Clin Transl Immunology ; 10(3): e1258, 2021.
Article in English | MEDLINE | ID: covidwho-1107626


OBJECTIVES: As the world transitions into a new era of the COVID-19 pandemic in which vaccines become available, there is an increasing demand for rapid reliable serological testing to identify individuals with levels of immunity considered protective by infection or vaccination. METHODS: We used 34 SARS-CoV-2 samples to perform a rapid surrogate virus neutralisation test (sVNT), applicable to many laboratories as it circumvents the need for biosafety level-3 containment. We correlated results from the sVNT with five additional commonly used SARS-CoV-2 serology techniques: the microneutralisation test (MNT), in-house ELISAs, commercial Euroimmun- and Wantai-based ELISAs (RBD, spike and nucleoprotein; IgG, IgA and IgM), antigen-binding avidity, and high-throughput multiplex analyses to profile isotype, subclass and Fc effector binding potential. We correlated antibody levels with antibody-secreting cell (ASC) and circulatory T follicular helper (cTfh) cell numbers. RESULTS: Antibody data obtained with commercial ELISAs closely reflected results using in-house ELISAs against RBD and spike. A correlation matrix across ten measured ELISA parameters revealed positive correlations for all factors. The frequency of inhibition by rapid sVNT strongly correlated with spike-specific IgG and IgA titres detected by both commercial and in-house ELISAs, and MNT titres.
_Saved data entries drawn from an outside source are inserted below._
Fixpoint history (cs : list Call) (d : Db) : list string * Db :=
  match cs with
  | [] => ([], d)
  | c :: cs =>
      let '(a, d) := call c d in
      let '(l, d) := history cs d in
      (option_list a ++ l, d)
  end.

(** What a row can become: its identity is fixed, and once it is terminal so is
    everything else. *)
Definition row_le (r r' : LifecycleOperation) : Prop :=
  op_owner r' = op_owner r ∧ op_sandbox r' = op_sandbox r ∧ request r' = request r ∧
  op_created_at r' = op_created_at r ∧
  (∀ v, storage_volume_id r = Some v → storage_volume_id r' = Some v) ∧
  (is_pending r = false → r' = r).

Definition ops_le (d d' : Db) : Prop :=
  ∀ k r, lifecycle_operations d !! k = Some r →
    ∃ r', lifecycle_operations d' !! k = Some r' ∧ row_le r r'.

Record fenced (d : Db) : Prop := {
  one_pending : ∀ k1 k2 r1 r2, lifecycle_operations d !! k1 = Some r1 → lifecycle_operations d !! k2 = Some r2 →
    is_pending r1 = true → is_pending r2 = true → op_sandbox r1 = op_sandbox r2 → k1 = k2;
  few_pending : (pending_count (lifecycle_operations d) ≤ MAX_PENDING)%nat;
}.

(** ** Receipts *)
Lemma row_le_refl r : row_le r r.
Proof. by rewrite /row_le. Qed.

Lemma ops_le_refl d : ops_le d d.
Proof. intros k r Hk. exists r. split; [done|apply row_le_refl]. Qed.

Lemma ops_le_trans d1 d2 d3 : ops_le d1 d2 → ops_le d2 d3 → ops_le d1 d3.
Proof.
  intros H12 H23 k r Hk. destruct (H12 k r Hk) as (r2 & Hk2 & (? & ? & ? & ? & Hv2 & Hp2)).
  destruct (H23 k r2 Hk2) as (r3 & Hk3 & (? & ? & ? & ? & Hv3 & Hp3)). exists r3. split; [done|].
  rewrite /row_le. split_and!; try congruence; [auto|]. intros Hp. rewrite Hp3; [|auto]. by rewrite Hp2.
Qed.

Lemma fenced_mono d d' : fenced d →
  (∀ k r', lifecycle_operations d' !! k = Some r' → is_pending r' = true →
    ∃ r, lifecycle_operations d !! k = Some r ∧ is_pending r = true ∧ op_sandbox r = op_sandbox r') →
  fenced d'.
Proof.
  intros [H1 H2] Hm. split.
  - intros k1 k2 r1 r2 Hk1 Hk2 Hp1 Hp2 Hs.
    destruct (Hm _ _ Hk1 Hp1) as (q1 & ? & ? & ?), (Hm _ _ Hk2 Hp2) as (q2 & ? & ? & ?).
    eapply (H1 k1 k2 q1 q2); congruence.
  - etrans; [|exact H2]. rewrite /pending_count -!(size_dom (D:=gset string)). apply subseteq_size.
    intros k. rewrite !elem_of_dom. intros [r' [Hk Hp]%map_lookup_filter_Some].
    destruct (Hm _ _ Hk Hp) as (r & ? & ? & _). exists r. by apply map_lookup_filter_Some.
Qed.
Multiplex analyses revealed strongest correlations between IgG, IgG1, FcR and C1q specific to spike and RBD. Acute cTfh-type 1 cell numbers correlated with spike and RBD-specific IgG antibodies measured by ELISAs and sVNT. CONCLUSION: Our comprehensive analyses provide important insights into SARS-CoV-2 humoral immunity across distinct serology assays and their applicability for specific research and/or diagnostic questions to assess SARS-CoV-2-specific humoral responses.